▶ Task
Check each line of the entries. Copy the ones that contain the string "GenericClose".

Collected data:
__________
(** What one input does to the episode of a kind; [None]: it breaks the protocol *)
Definition episode_step (k : CoverageKind) (st : option (option episode)) (v : FalcoAdapterCoverageInputV1)
  : option (option episode) :=
  o ← st;
  if negb (bool_decide (fi_kind v = k)) then Some o
  else match o, fi_closed_at v with
  | None, None =>
      if bool_decide (present (fi_dropped_count v) = counted k)
      then Some (Some (fi_opened_at v, fi_dropped_count v)) else None
  | Some (opened, n), None =>
      if bool_decide (fi_opened_at v = opened) && counter_update_ok (counted k) n (fi_dropped_count v)
      then Some (Some (opened, fi_dropped_count v)) else None
  | Some (opened, n), Some _ =>
      if bool_decide (fi_opened_at v = opened) && counter_close_ok (counted k) n (fi_dropped_count v)
      then Some None else None
  | None, Some _ => None
  end.

(** The episode of a kind after a sequence of inputs *)
Definition replay (k : CoverageKind) (l : list FalcoAdapterCoverageInputV1) : option (option episode) :=
  fold_left (episode_step k) l (Some None).

(** The episode of a kind as the runtime holds it *)
Definition open_of (rt : AdapterRuntime) (k : CoverageKind) : option episode :=
  match k with
  | ParseRejection => (fun s => (s, Some (rt_rejection_count rt))) <$> rt_rejection_opened_at rt
  | QueueDrop => (fun s => (s, Some (rt_queue_dropped rt))) <$> rt_queue_drop_opened_at rt
  | DeliveryFailure => (fun s => (s, None)) <$> rt_delivery_failure_opened_at rt
  | HeartbeatGap | ConfigurationMismatch | KernelEventDrop | OutputsQueueDrop =>
      (fun s => (s, wd_drop_totals (rt_watchdog rt) !! k)) <$> wd_opened (rt_watchdog rt) !! k
  | _ => None
  end.

(** Its times are texts of the clock *)
Definition times_ok (v : FalcoAdapterCoverageInputV1) : bool :=
  clock_time (fi_opened_at v) && opt_ok clock_time (fi_closed_at v).

(** The reason of an input is one its kind has in the coverage grammar *)
Definition reason_ok (v : FalcoAdapterCoverageInputV1) : bool :=
  match falco_point (kind_text (fi_kind v)), falco_open_reasons (kind_text (fi_kind v)) with
  | Some (_, reason, _), _ => bool_decide (fi_reason v = reason)
  | None, Some reasons =>
      bool_decide (present (fi_dropped_count v) = counted (fi_kind v))
      && match fi_closed_at v with
         | None => bool_decide (fi_reason v ∈ reasons)
         | Some _ => bool_decide (fi_reason v = falco_close_reason (kind_text (fi_kind v)))
         end
  | None, None => false
  end.

(** ** The observer's envelope of an input *)

(** [falcoAdapterCoverageSeverities] of [host/observerd/ingest_api.go] *)
Definition coverage_severity (k : CoverageKind) : pystr :=
  match k with AdapterStart | HeartbeatLease => u "INFO" | _ => u "CRITICAL" end.

(** The coverage event of [IngestFalcoCoverage] *)
Definition observer_coverage (v : FalcoAdapterCoverageInputV1) : CoverageEventV1 :=
  mkCoverage (u "falco-adapter") (kind_text (fi_kind v)) (coverage_severity (fi_kind v)) (fi_opened_at v)
    (fi_closed_at v) None None (fi_dropped_count v) (fi_reason v) None.

(** An envelope it wraps the event in: only closed coverage has no flag *)
Definition wraps (v : FalcoAdapterCoverageInputV1) (e : EventEnvelopeV1) : Prop :=
  event_type e = u "coverage" /\ normalized_fields e = coverage_dump (observer_coverage v)
  /\ coverage_flags e = (if present (fi_closed_at v) then [] else [kind_text (fi_kind v)])
  /\ event_time e = default (fi_opened_at v) (fi_closed_at v)
  /\ coverage_context_is_empty e = true.

(** What the coverage grammar should make of it *)
Definition input_action (v : FalcoAdapterCoverageInputV1) : CoverageAction :=
  match fi_kind v with
  | AdapterStart => FalcoStart | AdapterStop => FalcoStop | HeartbeatLease => FalcoLease
  | _ => if present (fi_closed_at v) then GenericClose else GenericOpen
  end.

Lemma first_selected_point e c cl :
  kind c ∈ falco_point_kinds -> classify_falco_point e c = Ok (Some cl) -> first_selected classifiers e c = Ok cl.
Proof.
  intros Hk Hc. unfold classifiers. cbn [first_selected].
  rewrite classify_docker_other by (revert Hk; apply kinds_disjoint; by vm_compute). cbn [rbind].
  rewrite classify_sequence_other by (revert Hk; apply kinds_disjoint; by vm_compute). cbn [rbind].
  by rewrite Hc.
Qed.

Lemma first_selected_generic e c cl :
  kind c ∈ falco_generic_kinds -> classify_falco_generic e c = Ok (Some cl) -> first_selected classifiers e c = Ok cl.
Proof.
  intros Hk Hc. unfold classifiers. cbn [first_selected].
  rewrite classify_docker_other by (revert Hk; apply kinds_disjoint; by vm_compute). cbn [rbind].
  rewrite classify_sequence_other by (revert Hk; apply kinds_disjoint; by vm_compute). cbn [rbind].
  rewrite classify_falco_point_other by (revert Hk; apply kinds_disjoint; by vm_compute). cbn [rbind].
  by rewrite Hc.
Qed.

Lemma clock_parsed s : clock_time s = true -> exists ns, parse_rfc3339nano_utc_ns s = Ok ns /\ ns = datetime_us s * 1000.
Proof.
  unfold clock_time, datetime_us. destruct (parse_rfc3339nano_utc_ns s) as [ns|]; [|done].
  intros H%Z.eqb_eq. exists ns. split; [done|]. cbn. Z.to_euclidean_division_equations. lia.
Qed.

Lemma point_classified v e :
  is_point (fi_kind v) = true -> input_ok v = true -> times_ok v = true -> reason_ok v = true -> wraps v e ->
  exists ns, parse_rfc3339nano_utc_ns (fi_opened_at v) = Ok ns
    /\ classify_coverage_record e (Some (observer_coverage v))
       = Ok (mkClass (input_action v) (Some ProcessScope) false (Some ns) (Some ns)).
Proof.
  intros Hk Hv Ht Hr (Htype & Hf & Hfl & Htime & Hctx). unfold input_ok in Hv. breflect.
  apply andb_true_iff in Ht as [Ht _]. apply clock_parsed in Ht as (ns & Hns & _). exists ns. split; [done|].
  rewrite classify_coverage_event by done. destruct v as [k o c n r h]. cbn [fi_kind fi_opened_at fi_closed_at
    fi_dropped_count fi_reason] in *.
  match goal with H : negb _ || _ = true |- _ => rewrite Hk in H; cbn [negb orb] in H end. breflect. subst c n.
  apply first_selected_point; [destruct k; try done; apply (bool_decide_eq_true_1 _); by vm_compute|].
  unfold classify_falco_point, reason_ok in *. cbn [kind component severity reason_code closed_at opened_at
    observer_coverage fi_kind fi_reason fi_opened_at fi_closed_at present default from_option] in *.
  destruct (falco_point (kind_text k)) as [[[sev reason] act]|] eqn:Ep; [|by destruct k].
  assert (sev = coverage_severity k /\ act = input_action (mkInput k o (Some o) None r h)) as [-> ->].
  { destruct k; try done; vm_compute in Ep; by injection Ep as <- <- <-. }
  apply bool_decide_eq_true_1 in Hr as ->. rewrite Hf, Hfl, Htime, Hctx.
  assert (Hkeys : keys_are (coverage_dump (observer_coverage (mkInput k o (Some o) None reason h)))
    (keys ["component"; "kind"; "severity"; "opened_at"; "closed_at"; "reason_code"]%string) = true) by (by vm_compute).
  rewrite Hkeys, !bool_decide_eq_true_2 by done. cbn [andb check guard rbind]. by rewrite Hns.
Qed.

Lemma generic_classified v e :
  is_point (fi_kind v) = false -> input_ok v = true -> times_ok v = true -> reason_ok v = true -> wraps v e ->
  exists opened closed, parse_rfc3339nano_utc_ns (fi_opened_at v) = Ok opened
    /\ parse_optional_ns (fi_closed_at v) = Ok closed
    /\ classify_coverage_record e (Some (observer_coverage v))
       = Ok (mkClass (input_action v) (Some ProcessScope) (counted (fi_kind v)) (Some opened) closed).
Proof.
  intros Hk Hv Ht Hr (Htype & Hf & Hfl & Htime & Hctx). unfold input_ok in Hv. breflect.
  rewrite classify_coverage_event by done. destruct v as [k o c n r h]. cbn [fi_kind fi_opened_at fi_closed_at
    fi_dropped_count fi_reason] in *.
  apply andb_true_iff in Ht as [Ho Hc]. cbn [fi_opened_at fi_closed_at] in *.
  apply clock_parsed in Ho as (ns & Hns & Eo).
  assert (Hpc : exists closed, parse_optional_ns c = Ok closed
    /\ match closed with Some t => ns <=? t | None => true end = true).
  { destruct c as [c|]; [|by exists None]. cbn in Hc. apply clock_parsed in Hc as (ns' & Hns' & Ec).
    exists (Some ns'). cbn [parse_optional_ns]. rewrite Hns'. split; [done|]. breflect. apply Z.leb_le. lia. }
  destruct Hpc as (closed & Hpc & Hle). exists ns, closed. split_and!; [done|done|].
  apply first_selected_generic; [destruct k; try done; apply (bool_decide_eq_true_1 _); by vm_compute|].
  assert (Hp : falco_point (kind_text k) = None) by (destruct k; try done; by vm_compute).
  unfold classify_falco_generic, reason_ok in *. cbn [kind component severity reason_code closed_at opened_at
    dropped_count observer_coverage fi_kind fi_reason fi_opened_at fi_closed_at fi_dropped_count] in *.
  rewrite Hp in Hr. destruct (falco_open_reasons (kind_text k)) as [reasons|]; [|done].
  apply andb_true_iff in Hr as [Hn%bool_decide_eq_true_1 Hr].
  rewrite (bool_decide_eq_true_2 (u "falco-adapter" = _)) by done. cbn [negb].
  change (bool_decide (kind_text k ∈ FALCO_COUNTED_KINDS)) with (counted k). rewrite <- Hn.
  assert (Hkeys : keys_are (normalized_fields e)
    (keys ["component"; "kind"; "severity"; "opened_at"; "reason_code"]%string
     ++ (if present n then [u "dropped_count"] else [])
     ++ (if bool_decide (c = None) then [] else [u "closed_at"])) = true) by (rewrite Hf; by destruct n, c; vm_compute).
  rewrite Hkeys, Hfl, Htime, Hctx, Hns, Hpc. clear Hkeys.
  assert (coverage_severity k = u "CRITICAL" /\ input_action (mkInput k o c n r h)
    = if bool_decide (c = None) then GenericOpen else GenericClose) as [-> ->] by (by destruct k, c).
  assert (Hpos : match n with Some m => present n && (0 <? m) | None => negb (present n) end = true).
  { destruct n as [m|]; [|done]. cbn in *. breflect. apply Z.ltb_lt. lia. }
  rewrite Hpos. destruct c as [c|]; cbn [default from_option present] in *.
  - rewrite (bool_decide_eq_false_2 (Some c = None)) by done. rewrite Hr, !bool_decide_eq_true_2 by done.
    cbn [andb check guard rbind]. by rewrite Hle.
  - rewrite (bool_decide_eq_true_2 (None = None)) by done. rewrite Hr, !bool_decide_eq_true_2 by done.
    cbn [andb check guard rbind]. by rewrite Hle.
Qed.

(** ** The invariant *)

(** The observer's limits for the two routes, [falcoIngestMaxBytes] and the limit of the
    coverage route in [host/observerd/ingest_api.go] *)
Definition route_limit (path : delivery_path) : Z :=
  match path with FALCO_EVENT_PATH => FALCO_MAX_BODY_BYTES | FALCO_COVERAGE_PATH => 4096 end.

Definition item_ok (item : DeliveryItem) : Prop :=
  1 <= Z.of_nat (length (di_body item)) <= route_limit (di_path item).

Record outbox_ok (b : BoundedOutbox) : Prop := mkOutboxOk {
  ok_items : Forall item_ok (ob_routine b) /\ Forall (fun kv => item_ok kv.2) (ob_priority b);
  ok_keys : NoDup (map fst (ob_priority b));
  ok_kinds : Forall (fun kv => kv.1 ∈ map kind_text all_kinds) (ob_priority b);
  ok_routine : (length (ob_routine b) <= ROUTINE_CAPACITY)%nat }.

Record watchdog_ok (w : HeartbeatWatchdog) : Prop := mkWatchdogOk {
  ok_wall : clock_time (wd_last_wall w) = true;
  ok_opened : forall k s, wd_opened w !! k = Some s -> clock_time s = true;
  ok_totals : forall k n, wd_drop_totals w !! k = Some n -> 1 <= n <= MAX_UINT64;
  ok_counted : forall k, is_Some (wd_drop_totals w !! k) <-> counted k = true /\ is_Some (wd_opened w !! k) }.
__________
▶ Completed task
  | _ => if present (fi_closed_at v) then GenericClose else GenericOpen
    = if bool_decide (c = None) then GenericOpen else GenericClose) as [-> ->] by (by destruct k, c).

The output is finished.